I like weird machines. Bonus points if they are small, or fast, or extra weird.

In the previous post, we designed a weird machine summation function:

isize sum(isize a[], isize len) {
    isize *m = calloc(2, sizeof(isize));
    for(
        ;
        m[0] < len || (len = m[1])*0;
        m[1] += a[m[0]++]
    );
    free(m);
    return len;
}

Now, let’s try and turn this into a turing machine. Let’s make it interpret some invented binary instructions, since they would be far easier to implement than some concrete ISA with real specifications to worry about.
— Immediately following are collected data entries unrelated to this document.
(** * Bugzilla4 protocol adapter: a shallow embedding of [bugzilla/bugzilla4.py]

    The adapter is Python 2 code working on dynamically typed values, some of
    which (the query dictionary, the list of requested columns, the bug
    records of a search response) are mutated in place.  The embedding keeps
    that shape:

    - a Python value [pyval] is an immutable atom ([None], a bool, an int, a
      string) or a reference [VRef l] to a mutable object of the store;
    - the store ([heap]) maps locations to objects [pyobj]: lists and
      dictionaries with string keys (the only keys XML-RPC structs have);
    - a method of the adapter is a computation in the monad [M]: it threads a
      [world] (the store and the log of remote calls issued so far) and ends
      in a value or in a raised exception; the world survives an exception,
      as mutations and remote calls already made are not undone;
    - the RPC proxy is the external collaborator: a function [proxy] from the
      remote method, its argument and the store at the time of the call to a
      raised exception or to a parsed response.  The response is data that came
      over the wire ([wire], a tree); the proxy's unmarshaller builds it out of
      fresh objects, which [unmarshal] does in the store.

    Values outside this universe (floats, dates, binary blobs, tuples) are not
    modelled; [str()] of a list or dictionary is left as the parameter
    [repr_obj]. *)

From Stdlib Require Import ZArith Lia Ascii String.
From stdpp Require Import gmap strings list fin_maps pretty.

Open Scope Z_scope.

(** ** Values, objects, exceptions *)

Abbreviation loc := positive.

Inductive pyval :=
  | VNone
  | VBool (b : bool)
  | VInt (n : Z)
  | VStr (s : string)
  | VRef (l : loc).

Inductive pyobj :=
  | OList (xs : list pyval)
  | ODict (d : gmap string pyval).

Abbreviation heap := (gmap loc pyobj).

(** The exceptions the adapter can meet.  [NeedParamError] is the adapter's
    own ([bugzilla.base.NeedParamError]); [Fault] is what the RPC proxy raises
    for a remote-side error; [SystemError] only arises from a dangling
    reference, which no Python program can build. *)
Inductive pyexn :=
  | TypeError
  | ValueError
  | KeyError (k : string)
  | AttributeError (attr : string)
  | SystemError
  | NeedParamError (msg : string)
  | Fault (code : Z) (msg : string).

#[global] Instance pyval_eq_dec : EqDecision pyval.
Proof. solve_decision. Defined.

#[global] Instance pyexn_eq_dec : EqDecision pyexn.
Proof. solve_decision. Defined.

(** ** Remote calls and the world *)

Inductive rpc_method :=
  | User_get
  | Bug_get_bugs
  | Bug_add_comment
  | Bug_search
  | Bug_fields.

(** One entry of the call log: the remote method, the argument handed to the
    proxy and the store at that moment (what the marshaller reads). *)
Record rpc_call := RpcCall {
  rpc_name : rpc_method;
  rpc_arg : pyval;
  rpc_heap : heap
}.
Lemma nearest_indexer_hit index label :
  (0 <= exact_indexer index label)%Z ->
  nearest_indexer index label = exact_indexer index label.
Proof.
  intros H. unfold nearest_indexer, pad_indexer, backfill_indexer.
  destruct (exact_indexer index label <? 0)%Z eqn:E; [apply Z.ltb_lt in E; lia |].
  cbv zeta. match goal with |- (if ?c then _ else _) = _ => destruct c end;
    reflexivity.
Qed.

Lemma nearest_increasing_miss (l : list R) t :
  l <> [] ->
  is_monotonic_increasing (Fin <$> l) = true ->
  (exact_indexer (Fin <$> l) (Fin t) < 0)%Z ->
  exists j a,
    nearest_indexer (Fin <$> l) (Fin t) = Z.of_nat j
    /\ l !! j = Some a
    /\ forall k b, l !! k = Some b -> Rabs (a - t) <= Rabs (b - t).
Proof.
  intros Hne Hinc Hmiss.
  pose proof (exact_indexer_miss l t Hmiss) as Hneq.
  pose proof (proj1 (increasing_pairs l) Hinc) as Hpairs.
  set (c := length (List.filter (fun r => Rltb r t) l)).
  assert (HL : searchsorted_monotonic (Fin <$> l) (Fin t) true = c).
  { unfold searchsorted_monotonic. rewrite Hinc.
    apply searchsorted_left_fin. }
  assert (HR : searchsorted_monotonic (Fin <$> l) (Fin t) false = c).
  { unfold searchsorted_monotonic. rewrite Hinc.
    rewrite searchsorted_sides by exact Hneq. apply searchsorted_left_fin. }
  assert (Hc : forall k b, l !! k = Some b -> ((k < c)%nat <-> b < t)).
  { intros k b Hk. unfold c.
    assert (Hp : forall j k' x y, (j <= k')%nat -> l !! j = Some x ->
                   l !! k' = Some y -> Rltb y t = true -> Rltb x t = true).
    { intros j k' x y Hjk Hj Hk'. rewrite !Rltb_true.
      pose proof (Hpairs j k' x y Hjk Hj Hk'). lra. }
    rewrite (filter_prefix (fun r => Rltb r t) l Hp k b Hk).
    apply Rltb_true. }
  assert (Hcn : (c <= length l)%nat) by apply List.filter_length_le.
  assert (Hn : (0 < length l)%nat).
  { destruct l; [contradiction | cbn; lia]. }
  unfold nearest_indexer, pad_indexer, backfill_indexer.
  rewrite Hinc, HL, HR, length_fmap.
  destruct (exact_indexer (Fin <$> l) (Fin t) <? 0)%Z eqn:E;
    [| apply Z.ltb_ge in E; lia].
  cbv zeta.
  destruct (lookup_lt_is_Some_2 l 0%nat Hn) as [first Hfirst].
  destruct (lookup_lt_is_Some_2 l (length l - 1)%nat ltac:(lia))
    as [last Hlast].
  destruct (Nat.eq_dec c 0%nat) as [C0 | C0];
    [| destruct (Nat.eq_dec c (length l)) as [Cn | Cn]].
  - (* every sample is above the label *)
    rewrite C0.
    destruct (Z.of_nat 0 =? Z.of_nat (length l))%Z eqn:E0;
      [apply Z.eqb_eq in E0; lia |].
    change (Z.of_nat 0 - 1)%Z with (-1)%Z.
    rewrite (distance_last l t last Hlast), (distance_at l t 0%nat first Hfirst).
    assert (Hft : t < first).
    { pose proof (Hc 0%nat first Hfirst) as [_ H].
      pose proof (Hneq 0%nat first Hfirst).
      destruct (Rlt_dec first t) as [Hlt |]; [apply H in Hlt; lia | lra]. }
    pose proof (Hpairs 0%nat (length l - 1)%nat first last ltac:(lia) Hfirst Hlast) as Hfl.
    change (Float.ltb (Fin ?x) (Fin ?y)) with (Rltb x y).
    assert (Ecl : Rltb (Rabs (last - t)) (Rabs (first - t)) = false).
    { apply Rltb_false. rabs. }
    rewrite Ecl. cbn [orb]. change (Z.of_nat 0 =? -1)%Z with false. cbv iota.
    exists 0%nat, first. split; [reflexivity |]. split; [exact Hfirst |].
    intros k b Hk.
    pose proof (Hpairs 0%nat k first b ltac:(lia) Hfirst Hk). rabs.
  - (* every sample is below the label *)
    rewrite Cn, Z.eqb_refl.
    change (-1 =? -1)%Z with true. rewrite orb_true_r.
    exists (length l - 1)%nat, last.
    split; [lia |]. split; [exact Hlast |].
    intros k b Hk.
    assert (Hlt : last < t) by (apply (Hc _ _ Hlast); lia).
    pose proof (lookup_lt_Some _ _ _ Hk).
    pose proof (Hpairs k (length l - 1)%nat b last ltac:(lia) Hk Hlast). rabs.
  - (* the label lies between two samples *)
    destruct (lookup_lt_is_Some_2 l (c - 1)%nat ltac:(lia)) as [aL HaL].
    destruct (lookup_lt_is_Some_2 l c ltac:(lia)) as [aR HaR].
    destruct (Z.of_nat c =? Z.of_nat (length l))%Z eqn:E0;
      [apply Z.eqb_eq in E0; lia |].
    destruct (Z.of_nat c =? -1)%Z eqn:E1; [apply Z.eqb_eq in E1; lia |].
    replace (Z.of_nat c - 1)%Z with (Z.of_nat (c - 1)) by lia.
    rewrite (distance_at l t _ aL HaL), (distance_at l t _ aR HaR).
    assert (HLt : aL < t) by (apply (Hc _ _ HaL); lia).
    assert (HRt : t < aR).
    { pose proof (Hc _ _ HaR) as [_ H]. pose proof (Hneq _ _ HaR).
      destruct (Rlt_dec aR t) as [Hlt |]; [apply H in Hlt; lia | lra]. }
    change (Float.ltb (Fin ?x) (Fin ?y)) with (Rltb x y).
    rewrite orb_false_r.
    destruct (Rltb (Rabs (aL - t)) (Rabs (aR - t))) eqn:Ecl.
    + apply Rltb_true in Ecl.
      exists (c - 1)%nat, aL. split; [reflexivity |]. split; [exact HaL |].
      intros k b Hk. destruct (Nat.lt_ge_cases k c) as [Hkc | Hkc].
      * pose proof (Hpairs k (c - 1)%nat b aL ltac:(lia) Hk HaL).
        assert (b < t) by (apply (Hc _ _ Hk); exact Hkc). rabs.
      * pose proof (Hpairs c k aR b Hkc HaR Hk). rabs.
    + apply Rltb_false in Ecl.
      exists c, aR. split; [reflexivity |]. split; [exact HaR |].
      intros k b Hk. destruct (Nat.lt_ge_cases k c) as [Hkc | Hkc].
      * pose proof (Hpairs k (c - 1)%nat b aL ltac:(lia) Hk HaL).
        assert (b < t) by (apply (Hc _ _ Hk); exact Hkc). rabs.
      * pose proof (Hpairs c k aR b Hkc HaR Hk). rabs.
Qed.

(** A decreasing axis that is not increasing as well starts above its
    end. *)
Lemma decreasing_first_above_last (l : list R) first last :
  is_monotonic_increasing (Fin <$> l) = false ->
  is_monotonic_decreasing (Fin <$> l) = true ->
  l !! 0%nat = Some first ->
  l !! (length l - 1)%nat = Some last ->
  last < first.
Proof.
  intros Hinc Hdec Hfirst Hlast.
  pose proof (proj1 (decreasing_pairs l) Hdec) as Hpairs.
  destruct (Rlt_dec last first) as [| Hge]; [assumption |].
  exfalso. rewrite (proj2 (increasing_pairs l)) in Hinc; [discriminate |].
  intros j k a b Hjk Hj Hk.
  pose proof (lookup_lt_Some _ _ _ Hk).
  pose proof (Hpairs 0%nat j first a ltac:(lia) Hfirst Hj).
  pose proof (Hpairs k (length l - 1)%nat b last ltac:(lia) Hk Hlast).
  lra.
Qed.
Let’s begin by writing some useful #DEFINE statements to make our mess of code readable. There are a few sections to add, so let’s go one by one:

#pragma once

// DEFS
#define u8 uint8_t
#define u16 uint16_t
#define u32 uint32_t
#define usize uintptr_t
#define false 0
#define true 1

Here we have the usual #pragma once, not that it’s needed in this single-file program, but it’s good practice to keep. After, we define some shorthand for types we’re going to be using a lot: one byte, two byte, four byte, and system pointer sizes, as well as boolean values (just to be explicit). In case you aren’t familiar with with it beforehand, these are the same type names that the Rust language uses. After come the word size definitions, followed by some nifty preprocessor functions to help us access our memory buffer a bit more seamlessly:

// Sizes in bytes
#define WORD_SIZE 2
#define DOUBLEWORD_SIZE 4
#define QUADWORD_SIZE 8

// Memory Accessors
#define m8(addr)    ( *((u8*)(m+addr)) )
#define m16(addr)   ( *((u16*)(m+addr)) )
#define m32(addr)   ( *((u32*)(m+addr)) )
#define msize(addr) ( *((usize*)(m+addr)) )

// Payload Accessors
#define BPC 0x00
#define BPC_OP pl[m32(BPC)]
#define BSR 0x01 * DOUBLEWORD_SIZE

💡

Our imaginary instruction set will keep the program counter at 0x00, and the status register at 0x04 (the second doubleword).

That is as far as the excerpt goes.